Pennsylvania has the most ICE arrests in the country (3)
Screenshot from vamosjuntos.org
Pennsylvania county governments that cooperate with ICE
Organizations have responded to the high number of ICE arrests within the commonwealth. The American Civil Liberties Union is suing Pennsylvania State Troopers for collaborating too aggressively with ICE, alleging the state officers overstepped their authority by “profiling and illegally stopping people based on their Latino appearance in order to uncover supposed immigration violations.”

Vanessa Stine of the ACLU of Pennsylvania says the high number of “community arrests” highlighted in the TRAC report indicate a potential for constitutional violations, like racial profiling, and other violations like holding American citizens on immigration violations.

According to a June report from the American Immigration Council, the administration of President Donald Trump has sharply increased ICE encounters nationwide with U.S. citizens compared to last year of President Barack Obama's term. Under Trump from January 2017 to September 2018, more than 5 percent of ICE encounters involved U.S. Citizens. Under Obama from January 2016 to January 2017, about 1.5 percent of ICE encounters involved U.S. citizens.

She also says the TRAC study, in concert with the Temple/Juntos report, illustrates how aggressive ICE has been acting in Pennsylvania and how willing municipal police authorities are to work with and help ICE.

After the ProPublica and Inquirer investigations were published, Pennsylvania State Police issued a policy prohibiting officers from questioning or detaining people solely based on their immigration status, or from acting on an ICE warrant for civil immigration violations.
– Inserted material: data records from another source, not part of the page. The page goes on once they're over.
Class UnicodeDB := {
  nfkc : pystr -> pystr;
  casefold : pystr -> pystr;
  lower : pystr -> pystr;
  is_decimal : N -> bool;
  is_alnum : N -> bool;
  nfkc_ascii s : ascii_str s -> nfkc s = s;
  casefold_ascii s : ascii_str s -> casefold s = lower_char <$> s;
  lower_ascii s : ascii_str s -> lower s = lower_char <$> s;
  is_decimal_ascii c : c < 128 -> is_decimal c = ascii_digit c;
  is_alnum_ascii c : c < 128 -> is_alnum c = ascii_alnum c
}.

#[export, refine] Instance ascii_db : UnicodeDB := {|
  nfkc s := s;
  casefold s := lower_char <$> s;
  lower s := lower_char <$> s;
  is_decimal := ascii_digit;
  is_alnum := ascii_alnum
|}.
Proof. all: done. Defined.

(** ** Lemmas *)

Lemma u_inj a b : u a = u b -> a = b.
Proof.
  unfold u. revert b. induction a as [|c a IH]; intros [|d b]; try done.
  cbn. intros H. injection H as Hc Hr. f_equal; [|by apply IH].
  rewrite <- (Ascii.ascii_N_embedding c), <- (Ascii.ascii_N_embedding d). by f_equal.
Qed.

Lemma u_cons c s : u (String c s) = Ascii.N_of_ascii c :: u s.
Proof. done. Qed.

Lemma u_app a b : u (String.append a b) = u a ++ u b.
Proof. induction a as [|c a IH]; [done|]. change (u (String c (String.append a b)) = u (String c a) ++ u b).
  rewrite !u_cons, IH. done. Qed.

Lemma str_of_Z_inj z1 z2 : str_of_Z z1 = str_of_Z z2 -> z1 = z2.
Proof. intros H%u_inj. by apply (inj pretty). Qed.

Lemma startswith_spec needle s : startswith needle s = true <-> exists b, s = needle ++ b.
Proof.
  revert s. induction needle as [|c needle IH]; intros s; cbn; [split; [by exists s|done]|].
  destruct s as [|d s]; [split; [done|by intros [b [=]]]|].
  rewrite andb_true_iff, N.eqb_eq, IH. split.
  - intros (-> & b & ->). by exists b.
  - intros [b [= -> ->]]. eauto.
Qed.

Lemma contains_spec needle s : contains needle s = true <-> exists a b, s = a ++ needle ++ b.
Proof.
  induction s as [|c s IH]; cbn [contains]; rewrite orb_true_iff, startswith_spec.
  - split; [intros [[b Hb]|]; [by exists [], b|done]|]. intros (a & b & Hab). left. destruct a; [by exists b|done].
  - rewrite IH. split.
    + intros [[b ->]|(a & b & ->)]; [by exists [], b|by exists (c :: a), b].
    + intros ([|d a] & b & Hab); [left; by exists b|]. injection Hab as -> ->. right. eauto.
Qed.

Section str_order.
Lemma str_leb_refl a : str_leb a a = true.
Proof. induction a as [|x a IH]; cbn; [done|]. rewrite N.eqb_refl, IH. by destruct (x <? x). Qed.

Lemma str_leb_total a b : str_leb a b = true \/ str_leb b a = true.
Proof.
  revert b. induction a as [|x a IH]; intros [|y b]; cbn; try tauto.
  destruct (N.lt_trichotomy x y) as [H|[->|H]].
  - left. by apply N.ltb_lt in H as ->.
  - rewrite N.eqb_refl. destruct (IH b) as [-> | ->]; rewrite andb_true_l, orb_true_r; tauto.
  - right. by apply N.ltb_lt in H as ->.
Qed.

Lemma str_leb_antisym a b : str_leb a b = true -> str_leb b a = true -> a = b.
Proof.
  revert b. induction a as [|x a IH]; intros [|y b]; cbn; try done.
  rewrite !orb_true_iff, !andb_true_iff, !N.ltb_lt, !N.eqb_eq.
  intros [?|[-> ?]] [?|[? ?]]; try lia. f_equal. auto.
Qed.

Lemma str_leb_trans a b c : str_leb a b = true -> str_leb b c = true -> str_leb a c = true.
Proof.
  revert b c. induction a as [|x a IH]; intros [|y b] [|z c]; cbn; try done.
  rewrite !orb_true_iff, !andb_true_iff, !N.ltb_lt, !N.eqb_eq.
  intros [?|[-> ?]] [?|[-> ?]]; try (left; lia). right. eauto.
Qed.

#[export] Instance key_le_trans {A} (key : A -> pystr) : Transitive (key_le key).
Proof. intros x y z. apply str_leb_trans. Qed.
#[export] Instance key_le_total {A} (key : A -> pystr) : Total (key_le key).
Proof. intros x y. apply str_leb_total. Qed.
End str_order.

Section stable_sort.
Context {A : Type} (R : A -> A -> Prop) `{!forall x y, Decision (R x y)}.

Lemma insort_Permutation x l : insort R x l ≡ₚ x :: l.
Proof.
  induction l as [|y l IH]; cbn; [done|]. case_decide; [done|]. rewrite IH. apply Permutation_swap.
Qed.

Lemma stable_sort_Permutation l : stable_sort R l ≡ₚ l.
Proof. induction l as [|x l IH]; cbn; [done|]. by rewrite insort_Permutation, IH. Qed.

Lemma insort_sorted `{!Transitive R, !Total R} x l : StronglySorted R l -> StronglySorted R (insort R x l).
Proof.
  induction 1 as [|y l Hl IH Hy]; cbn; [by repeat constructor|].
  case_decide as Hxy; constructor; try done.
  - by constructor.
  - constructor; [done|]. eapply Forall_impl; [exact Hy|]. intros z Hz. by transitivity y.
  - rewrite insort_Permutation. constructor; [|done]. by destruct (total R x y).
Qed.

Lemma stable_sort_sorted `{!Transitive R, !Total R} l : StronglySorted R (stable_sort R l).
Proof. induction l as [|x l IH]; cbn; [constructor|]. by apply insort_sorted. Qed.

(** Stability: the elements of one class of equal keys keep their order. *)
Lemma insort_filter (P : A -> Prop) `{!forall x, Decision (P x)} x l :
  (forall y z, P y -> P z -> R y z) -> filter P (insort R x l) = filter P (x :: l).
Proof.
  intros HP. induction l as [|y l IH]; [done|]. cbn [insort]. case_decide as Hxy; [done|].
  rewrite filter_cons, IH, !filter_cons.
  destruct (decide (P y)), (decide (P x)); try done. destruct Hxy. by apply HP.
Qed.

Lemma stable_sort_filter (P : A -> Prop) `{!forall x, Decision (P x)} l :
  (forall y z, P y -> P z -> R y z) -> filter P (stable_sort R l) = filter P l.
Proof.
  intros HP. induction l as [|x l IH]; [done|]. cbn [stable_sort foldr].
  rewrite insort_filter by done. rewrite !filter_cons. by rewrite <- IH.
Qed.
End stable_sort.

Section sort_by.
Context {A : Type} (key : A -> pystr).

Lemma sort_by_Permutation l : sort_by key l ≡ₚ l.
Proof. apply stable_sort_Permutation. Qed.

Lemma sort_by_sorted l : StronglySorted (key_le key) (sort_by key l).
Proof. apply (stable_sort_sorted _). Qed.

Lemma sort_by_stable k l : filter (fun x => key x = k) (sort_by key l) = filter (fun x => key x = k) l.
Proof. apply stable_sort_filter. intros y z Hy Hz. unfold key_le. rewrite Hy, Hz. apply str_leb_refl. Qed.

Lemma elem_of_sort_by x l : x ∈ sort_by key l <-> x ∈ l.
Proof. by rewrite sort_by_Permutation. Qed.

(** Sorting by an injective key is canonical: it forgets the input order. *)
Lemma sort_by_canonical l1 l2 :
  (forall x y, x ∈ l1 -> y ∈ l1 -> key x = key y -> x = y) ->
  l1 ≡ₚ l2 -> sort_by key l1 = sort_by key l2.
Proof.
  intros Hinj Hp. apply (StronglySorted_unique_strong (key_le key)).
  - intros x y Hx Hy Hxy Hyx. rewrite elem_of_sort_by in Hx, Hy. rewrite <- Hp in Hy.
    apply Hinj; [done..|]. by apply str_leb_antisym.
  - apply sort_by_sorted.
  - apply sort_by_sorted.
  - by rewrite !sort_by_Permutation.
Qed.
End sort_by.

(** ** Splitting *)

Section split_at.
Context (p q : N -> bool) (Hpq : forall c, p c = true -> q c = true).

Lemma split_at_cons s : exists w ws, split_at p s = w :: ws.
Proof. destruct s as [|c s]; cbn; [by eauto|]. destruct (p c); [by eauto|]. case_match; by eauto. Qed.

(** A piece without finer separators is a piece of the finer split. *)
Lemma split_at_refine s w ws :
  split_at p s = w :: ws ->
  exists v vs, split_at q s = v :: vs /\
    (Forall (fun c => q c = false) w -> v = w) /\
    (forall x, x ∈ ws -> Forall (fun c => q c = false) x -> x ∈ vs).
Proof.
  revert w ws. induction s as [|c s IH]; intros w ws; cbn.
  { intros [= <- <-]. exists [], []. set_solver. }
  destruct (p c) eqn:Ep.
  - intros [= <- <-]. rewrite (Hpq _ Ep). exists [], (split_at q s). split; [done|]. split; [done|].
    intros x Hx Hq. destruct (split_at_cons s) as (w' & ws' & E). rewrite E in Hx.
    destruct (IH _ _ E) as (v & vs & -> & Hv & Hvs).
    apply elem_of_cons in Hx as [->|Hx]; [rewrite (Hv Hq)|]; set_solver.
  - destruct (split_at_cons s) as (w' & ws' & E). rewrite E. intros [= <- <-].
    destruct (IH _ _ E) as (v & vs & -> & Hv & Hvs).
    destruct (q c) eqn:Eq.
    + exists [], (v :: vs). split; [done|]. split.
      * intros Hc. apply Forall_cons in Hc as [Hc _]. congruence.
      * set_solver.
    + exists (c :: v), vs. split; [done|]. split; [|done].
      intros Hc. apply Forall_cons in Hc as [_ Hc]. by rewrite (Hv Hc).
Qed.

Lemma elem_of_split_at_refine s x :
  x ∈ split_at p s -> Forall (fun c => q c = false) x -> x ∈ split_at q s.
Proof.
  destruct (split_at_cons s) as (w & ws & E). rewrite E.
  destruct (split_at_refine _ _ _ E) as (v & vs & -> & Hv & Hvs).
  intros [->|Hx]%elem_of_cons Hq; [rewrite (Hv Hq)|]; set_solver.
Qed.
End split_at.

(** Splitting at one separator and joining with it are inverse. *)
Lemma split_at_app sep w c s :
  sep c = true -> Forall (fun x => sep x = false) w ->
  split_at sep (w ++ c :: s) = w :: split_at sep s.
Proof. intros Hc. induction 1 as [|x w Hx _ IH]; cbn; [by rewrite Hc|]. by rewrite Hx, IH. Qed.

Lemma split_at_none sep w : Forall (fun x => sep x = false) w -> split_at sep w = [w].
Proof. induction 1 as [|x w Hx _ IH]; [done|]. cbn. by rewrite Hx, IH. Qed.

Lemma split_at_pieces sep s w : w ∈ split_at sep s -> Forall (fun x => sep x = false) w.
Proof.
  revert w. induction s as [|c s IH]; intros w; cbn.
  - intros ->%list_elem_of_singleton. constructor.
  - destruct (sep c) eqn:Ec.
    + intros [-> |Hw]%elem_of_cons; [constructor|auto].
    + destruct (split_at sep s) as [|v vs] eqn:Es.
      * intros ->%list_elem_of_singleton. by repeat constructor.
      * intros [-> |Hw]%elem_of_cons; [|apply IH; by right].
        constructor; [done|]. apply IH. by left.
Qed.
(* ===== verification/Glob.v ===== *)
(** [fnmatch.fnmatch] of Python's standard library, on a system whose path
    names are case sensitive: a pattern is translated to a regular expression
    of [Regex].  A star matches any text, also a slash; a bracket that is never
    closed is an ordinary character. *)

From S2P Require Import Prelude PyStr Regex.
Local Open Scope N_scope.

(** ** The content of a bracket

    [translate] splits the content at the hyphens that make ranges, joins two
    pieces whose range is empty, and writes the pieces with hyphens between
    them. *)

(** The pieces: a hyphen splits after [skip] more characters at the earliest. *)
Fixpoint pieces (skip : nat) (cur s : pystr) : list pystr :=
  match s with
  | [] => [cur]
  | c :: s =>
      match skip with
      | O => if c =? 45 then cur :: pieces 2 [] s else pieces O (cur ++ [c]) s
      | S skip => pieces skip (cur ++ [c]) s
      end
  end.

(** An empty last piece gives its hyphen back to the one before. *)
Fixpoint close_last (ps : list pystr) : list pystr :=
  match ps with
  | [p; []] => [p ++ [45]]
  | p :: ps => p :: close_last ps
  | [] => []
  end.

Fixpoint drop_empty_ranges (ps : list pystr) : list pystr :=
  match ps with
  | [] => []
  | p :: ps =>
      match drop_empty_ranges ps with
      | q :: qs =>
          match last p, head q with
          | Some hi, Some lo => if lo <? hi then (removelast p ++ tail q) :: qs else p :: q :: qs
          | _, _ => p :: q :: qs
          end
      | [] => [p]
      end
  end.

Inductive set_token := SChar (c : N) | SRange.

Definition set_tokens (ps : list pystr) : list set_token :=
  match ps with
  | [] => []
  | p :: ps => (SChar <$> p) ++ concat ((fun q => SRange :: (SChar <$> q)) <$> ps)
  end.

Fixpoint in_set (ts : list set_token) (c : N) : bool :=
  match ts with
  | [] => false
  | SChar a :: SRange :: SChar b :: ts => in_range a b c || in_set ts c
  | SChar a :: ts => (c =? a) || in_set ts c
  | SRange :: ts => (c =? 45) || in_set ts c
  end.

(** The characters a bracket matches; [!] (33) negates. *)
Definition bracket (stuff : pystr) (c : N) : bool :=
  let first := if bool_decide (head stuff = Some 33) then 2%nat else 1%nat in
  match set_tokens (drop_empty_ranges (close_last (pieces first [] stuff))) with
  | SChar 33 :: ts => negb (in_set ts c)
  | ts => in_set ts c
  end.

(** ** Patterns *)

(** Whether the text after a [\[] closes the bracket: the first character, or the
    second after [!], may be a [\]] of the content. *)
Definition closes (s : pystr) : bool :=
  let s := match s with 33 :: s => s | _ => s end in
  existsb (N.eqb 93) (tail s).

(** [opened] is the content of the bracket so far. *)
Fixpoint translate (opened : option pystr) (pat : pystr) : re :=
  match pat, opened with
  | [], _ => Eps
  | c :: pat, Some stuff =>
      if (c =? 93) && negb (bool_decide (stuff = [] \/ stuff = [33]))
      then Cat (Cls (bracket stuff)) (translate None pat)
      else translate (Some (stuff ++ [c])) pat
  | c :: pat, None =>
      if c =? 42 then Cat any (translate None pat)
      else if c =? 63 then Cat (Cls (fun _ => true)) (translate None pat)
      else if (c =? 91) && closes pat then translate (Some []) pat
      else Cat (chr c) (translate None pat)
  end.

Definition fnmatch (name pat : pystr) : bool := accepts (translate None pat) name.

(** ** What patterns without a bracket match *)

Inductive glob : pystr -> pystr -> Prop :=
  | glob_nil : glob [] []
  | glob_star s t pat : glob pat t -> glob (42 :: pat) (s ++ t)
  | glob_one c t pat : glob pat t -> glob (63 :: pat) (c :: t)
  | glob_chr c t pat : c <> 42 -> c <> 63 -> c <> 91 -> glob pat t -> glob (c :: pat) (c :: t).

Lemma cls_cat_lang p r s : lang (Cat (Cls p) r) s <-> exists c t, s = c :: t /\ p c = true /\ lang r t.
Proof.
  rewrite cat_iff. split.
  - intros (s1 & s2 & -> & H1 & H2). inversion H1; subst. eauto.
  - intros (c & t & -> & Hc & Ht). exists [c], t. split; [done|]. split; [by apply lang_cls|done].
Qed.

(** A pattern without a bracket matches what the wildcards say. *)
Theorem fnmatch_glob pat : 91 ∉ pat -> forall name, fnmatch name pat = true <-> glob pat name.
Proof.
  unfold fnmatch. induction pat as [|c pat IH]; intros Hno name; rewrite accepts_spec; cbn.
  - split; [inversion 1; constructor|inversion 1; constructor].
  - assert (c <> 91 /\ 91 ∉ pat) as [Hc Hno'] by set_solver. specialize (IH Hno').
    destruct (N.eqb_spec c 42) as [->|H42]; [|destruct (N.eqb_spec c 63) as [->|H63]].
    + rewrite cat_iff. split.
      * intros (s1 & s2 & -> & _ & H2). constructor. by apply IH, accepts_spec.
      * inversion 1; subst; [|congruence]. exists s, t. split; [done|]. split; [apply any_lang|]. by apply accepts_spec, IH.
    + rewrite cls_cat_lang. split.
      * intros (d & t & -> & _ & Ht). constructor. by apply IH, accepts_spec.
      * inversion 1; subst; [|congruence]. exists c, t. split; [done|]. split; [done|]. by apply accepts_spec, IH.
    + destruct (N.eqb_spec c 91) as [?|_]; [done|]. cbn. unfold chr. rewrite cls_cat_lang. split.
      * intros (d & t & -> & <-%N.eqb_eq & Ht). constructor; try done. by apply IH, accepts_spec.
      * inversion 1; subst; try congruence. exists c, t. split; [done|]. split; [apply N.eqb_refl|]. by apply accepts_spec, IH.
Qed.

(** A pattern without wildcards matches itself. *)
Corollary fnmatch_literal pat name : Forall (fun c => c <> 42 /\ c <> 63 /\ c <> 91) pat -> fnmatch name pat = true <-> name = pat.
Proof.
  intros Hp. rewrite fnmatch_glob by (intros Hin; rewrite Forall_forall in Hp; by destruct (Hp _ Hin) as (_ & _ & ?)).
  revert name. induction Hp as [|c pat (H1 & H2 & H3) _ IH]; intros name; split.
  - by inversion 1.
  - intros ->. constructor.
  - inversion 1; subst; try congruence. f_equal. by apply IH.
  - intros ->. constructor; try done. by apply IH.
Qed.

Module Examples.
Example star_crosses : fnmatch (u "src/a/b.py") (u "src/*.py") = true.
Proof. reflexivity. Qed.
Example one_character : fnmatch (u "a1") (u "a?") = true /\ fnmatch (u "a12") (u "a?") = false.
Proof. done. Qed.
Example ranges : (fun p => fnmatch (u "b") (u p)) <$> ["[a-c]"; "[!a-c]"; "[c-a]"; "[-b]"; "[b-]"; "[]b]"; "[b"; "[!c-a]"]%string =
  [true; false; false; true; true; true; false; true].
Proof. reflexivity. Qed.
End Examples.
(* ===== verification/Canonical.v ===== *)
(** [saena_domain/audit/canonical.py]: canonical JSON and its digest.

    [canonical_json] is [json.dumps] with sorted keys, compact separators and
    ASCII output; [sha256_hex] is the digest of the UTF-8 encoding.  The main
    lemma of the file is unique readability: two values whose strings are
    well formed render alike only when they are equal up to dict order.  It
    is what makes every hash of the system commit to the whole document. *)

From Stdlib Require Import SpecFloat.
From stdpp Require Import sorting.
From S2P Require Import Prelude PyStr Sha256 PyVal.
Local Open Scope N_scope.

Section canonical.
Context `{FloatRepr}.

(** [canonical_json(obj)] *)
Definition canonical_json (obj : pyval) : result pyexn pystr := json_dumps obj.

(** [sha256_hex(text)] *)
Definition sha256_hex (text : pystr) : result pyexn pystr :=
  match utf8_encode text with
  | Some bytes => Ok (hexdigest bytes)
  | None => Raise UnicodeEncodeError
  end.
End canonical.

(** ** Characters *)

Lemma hex_digit_inj m n : m < 16 -> n < 16 -> hex_digit m = hex_digit n -> m = n.
Proof. unfold hex_digit. do 2 case_match; rewrite ?N.ltb_lt, ?N.ltb_ge in *; lia. Qed.

Lemma hex_digits_mod n x : hex_digits n (x mod 16 ^ N.of_nat n) = hex_digits n x.
Proof.
  assert (forall k, (k <= n)%nat -> hex_digits k (x mod 16 ^ N.of_nat n) = hex_digits k x) as Hk.
  { induction k as [|k IH]; intros Hk; cbn; [done|]. rewrite IH by lia. f_equal. f_equal.
    rewrite (N.div_mod x (16 ^ N.of_nat n)) at 2 by (by apply N.pow_nonzero).
    replace (N.of_nat n) with ((N.of_nat n - N.of_nat (S k)) + 1 + N.of_nat k) at 2 by lia.
    rewrite !N.pow_add_r, N.pow_1_r.
    set (q := x / _). set (r := x mod _).
    replace (16 ^ (N.of_nat n - N.of_nat (S k)) * 16 * 16 ^ N.of_nat k * q + r)
      with (r + (16 ^ (N.of_nat n - N.of_nat (S k)) * 16 * q) * 16 ^ N.of_nat k) by lia.
    rewrite N.div_add by (by apply N.pow_nonzero).
    replace (16 ^ (N.of_nat n - N.of_nat (S k)) * 16 * q)
      with ((16 ^ (N.of_nat n - N.of_nat (S k)) * q) * 16) by lia.
    by rewrite N.Div0.mod_add. }
  by apply Hk.
Qed.

Lemma hex_digits_inj n x y :
  x < 16 ^ N.of_nat n -> y < 16 ^ N.of_nat n -> hex_digits n x = hex_digits n y -> x = y.
Proof.
  revert x y. induction n as [|n IH]; intros x y Hx Hy; cbn.
  - change (16 ^ N.of_nat 0) with 1 in *. lia.
  - intros [=Hd Hr]. rewrite Nat2N.inj_succ, N.pow_succ_r' in Hx, Hy.
    assert (0 < 16 ^ N.of_nat n) by (apply N.neq_0_lt_0; by apply N.pow_nonzero).
    apply hex_digit_inj in Hd; [|by apply N.mod_lt..].
    assert (forall z, z < 16 * 16 ^ N.of_nat n -> z / 16 ^ N.of_nat n < 16) as Hlt.
    { intros z Hz. apply N.Div0.div_lt_upper_bound. lia. }
    rewrite !N.mod_small in Hd by auto.
    rewrite <- (hex_digits_mod n x), <- (hex_digits_mod n y) in Hr.
    apply IH in Hr; [|apply N.mod_lt; lia..].
    rewrite (N.div_mod x (16 ^ N.of_nat n)), (N.div_mod y (16 ^ N.of_nat n)) by lia. congruence.
Qed.

Lemma uXXXX_app_inj m n r1 r2 :
  m < 65536 -> n < 65536 -> uXXXX m ++ r1 = uXXXX n ++ r2 -> m = n /\ r1 = r2.
Proof.
  intros Hm Hn Heq.
  change ([92; 117] ++ (hex_digits 4 m ++ r1) = [92; 117] ++ (hex_digits 4 n ++ r2)) in Heq.
  apply (inj ([92; 117] ++.)) in Heq.
  apply app_inj_1 in Heq as [Heq ->]; [|by rewrite !hex_digits_length].
  split; [|done]. by apply (hex_digits_inj 4).
Qed.

(** The escape sequence of a character starts with a backslash, or is the
    printable character itself. *)
Inductive escaped (c : N) : pystr -> Prop :=
  | esc_plain : in_range 32 126 c = true -> c <> 34 -> c <> 92 -> escaped c [c]
  | esc_short d : (c, d) ∈ [(34, 34); (92, 92); (10, 110); (13, 114); (9, 116); (12, 102); (8, 98)] ->
      escaped c [92; d]
  | esc_u : c < 65536 -> escaped c (uXXXX c)
  | esc_pair : 65536 <= c ->
      escaped c (uXXXX (55296 + (c - 65536) / 1024) ++ uXXXX (56320 + (c - 65536) mod 1024)).

Lemma escape_char_escaped c : escaped c (escape_char c).
Proof.
  unfold escape_char.
  destruct (N.eqb_spec c 34) as [->|]; [by apply esc_short; set_solver|].
  destruct (N.eqb_spec c 92) as [->|]; [by apply esc_short; set_solver|].
  destruct (N.eqb_spec c 10) as [->|]; [by apply esc_short; set_solver|].
  destruct (N.eqb_spec c 13) as [->|]; [by apply esc_short; set_solver|].
  destruct (N.eqb_spec c 9) as [->|]; [by apply esc_short; set_solver|].
  destruct (N.eqb_spec c 12) as [->|]; [by apply esc_short; set_solver|].
  destruct (N.eqb_spec c 8) as [->|]; [by apply esc_short; set_solver|].
  destruct (in_range 32 126 c) eqn:?; [by apply esc_plain|].
  destruct (N.ltb_spec c 65536); [by apply esc_u|by apply esc_pair].
Qed.

Lemma scalar_bounds c : scalar c = true -> c < 1114112 /\ ~ (55296 <= c <= 57343).
Proof. unfold scalar, in_range. bprop. rewrite N.ltb_lt, !N.leb_gt. lia. Qed.

Lemma escape_char_head c : exists x t, escape_char c = x :: t /\ x <> 34.
Proof. destruct (escape_char_escaped c); unfold uXXXX; cbn; eauto. Qed.

Lemma escape_char_app_inj c d r1 r2 :
  scalar c = true -> scalar d = true ->
  escape_char c ++ r1 = escape_char d ++ r2 -> c = d /\ r1 = r2.
Proof.
  intros [Hc Hc']%scalar_bounds [Hd Hd']%scalar_bounds.
  assert (forall m, m < 1114112 -> 65536 <= m -> (m - 65536) / 1024 < 1024) as Hhi.
  { intros m ??. apply N.Div0.div_lt_upper_bound. lia. }
  assert (forall m, (m - 65536) mod 1024 < 1024) as Hlo by (intros; by apply N.mod_lt).
  destruct (escape_char_escaped c) as [? ? ?|x Hx|?|?], (escape_char_escaped d) as [? ? ?|y Hy|?|?];
    rewrite <- ?app_assoc.
  - cbn. intros [=]; done.
  - cbn. intros [=]; done.
  - cbn. intros [=]; done.
  - cbn. intros [=]; done.
  - cbn. intros [=]; done.
  - cbn. intros [=-> ->]. split; [|done]. set_solver.
  - cbn. intros [=-> _]. set_solver.
  - cbn. intros [=-> _]. set_solver.
  - cbn. intros [=]; done.
  - cbn. intros [=<- _]. set_solver.
  - intros [-> ->]%uXXXX_app_inj; done.
  - specialize (Hhi d ltac:(lia) ltac:(lia)). revert Hhi. generalize ((d - 65536) / 1024). intros q Hq [? ?]%uXXXX_app_inj; [exfalso| |]; lia.
  - cbn. intros [=]; done.
  - cbn. intros [=<- _]. set_solver.
  - specialize (Hhi c ltac:(lia) ltac:(lia)). revert Hhi. generalize ((c - 65536) / 1024). intros q Hq [? ?]%uXXXX_app_inj; [exfalso| |]; lia.
  - pose proof (Hhi c ltac:(lia) ltac:(lia)). pose proof (Hhi d ltac:(lia) ltac:(lia)).
    pose proof (Hlo c). pose proof (Hlo d).
    intros [Heq Hr]%uXXXX_app_inj; [|lia..]. apply uXXXX_app_inj in Hr as [Heq' ->]; [|lia..].
    split; [|done].
    pose proof (N.div_mod (c - 65536) 1024). pose proof (N.div_mod (d - 65536) 1024). lia.
Qed.

(** The body of a string literal determines the string and where it ends. *)
Lemma escape_str_app_inj s1 s2 r1 r2 :
  scalar_str s1 -> scalar_str s2 ->
  (s1 ≫= escape_char) ++ 34 :: r1 = (s2 ≫= escape_char) ++ 34 :: r2 -> s1 = s2 /\ r1 = r2.
Proof.
  intros Hs1. revert s2. induction Hs1 as [|c s1 Hc Hs1 IH]; intros s2 Hs2; destruct Hs2 as [|d s2 Hd Hs2]; cbn.
  - by intros [=->].
  - destruct (escape_char_head d) as (x & t & -> & Hx). cbn. by intros [=<- _].
  - destruct (escape_char_head c) as (x & t & -> & Hx). cbn. by intros [=-> _].
  - rewrite <- !app_assoc. intros [-> Heq]%escape_char_app_inj; [|done..].
    apply IH in Heq as [-> ->]; done.
Qed.

Lemma quote_str_app_inj s1 s2 r1 r2 :
  scalar_str s1 -> scalar_str s2 ->
  quote_str s1 ++ r1 = quote_str s2 ++ r2 -> s1 = s2 /\ r1 = r2.
Proof.
  intros ?? Heq. unfold quote_str in Heq. cbn in Heq. injection Heq as Heq.
  rewrite <- !app_assoc in Heq. by apply escape_str_app_inj.
Qed.

(** ** Values *)

(** What may follow a value: nothing, or a comma or closing bracket. *)
Definition is_delim (c : N) : bool := (c =? 44) || (c =? 93) || (c =? 125).
Definition delimited (r : pystr) : Prop := match r with [] => True | c :: _ => is_delim c = true end.

Definition plain_text (s : pystr) : Prop := Forall (fun c => is_delim c = false) s.

Lemma plain_app_inj s1 s2 r1 r2 :
  plain_text s1 -> plain_text s2 -> delimited r1 -> delimited r2 ->
  s1 ++ r1 = s2 ++ r2 -> s1 = s2 /\ r1 = r2.
Proof.
  intros Hs1 Hs2 Hr1 Hr2. revert s2 Hs2.
  induction Hs1 as [|c s1 Hc Hs1 IH]; intros s2 Hs2; destruct Hs2 as [|d s2 Hd Hs2]; cbn.
  - done.
  - intros ->. cbn in Hr1. congruence.
  - intros <-. cbn in Hr2. congruence.
  - intros [=-> Heq]. apply IH in Heq as [-> ->]; done.
Qed.

Lemma join_cons_split (sep : pystr) w ws r :
  join sep (w :: ws) ++ r = w ++ match ws with [] => r | _ => sep ++ join sep ws ++ r end.
Proof. destruct ws; cbn; [done|]. by rewrite <- !app_assoc. Qed.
However, there is nothing stopping state police officers from initiating contact with ICE.

Ruiz says the high percentages of ICE arrests are bad for the Pittsburgh area and the commonwealth because they are creating an unwelcoming environment for immigrants at a time when Pittsburgh and Pennsylvania are relying on immigrants to grow their populations.

“This is very targeted and deliberate,” says Ruiz. “It is not the kind of environment we want to foster, especially in Pittsburgh where we are losing overall population and the only population that is growing is immigrants.”

Stine adds that local police department collaboration with ICE is “not smart policing, in terms of liability,” and can actually make communities more dangerous because the local immigrant population is less willing to communicate with local police.

“It makes communities less safe, since people are less likely to trust police because they see them as immigration officials and not public safety officers,” says Stine.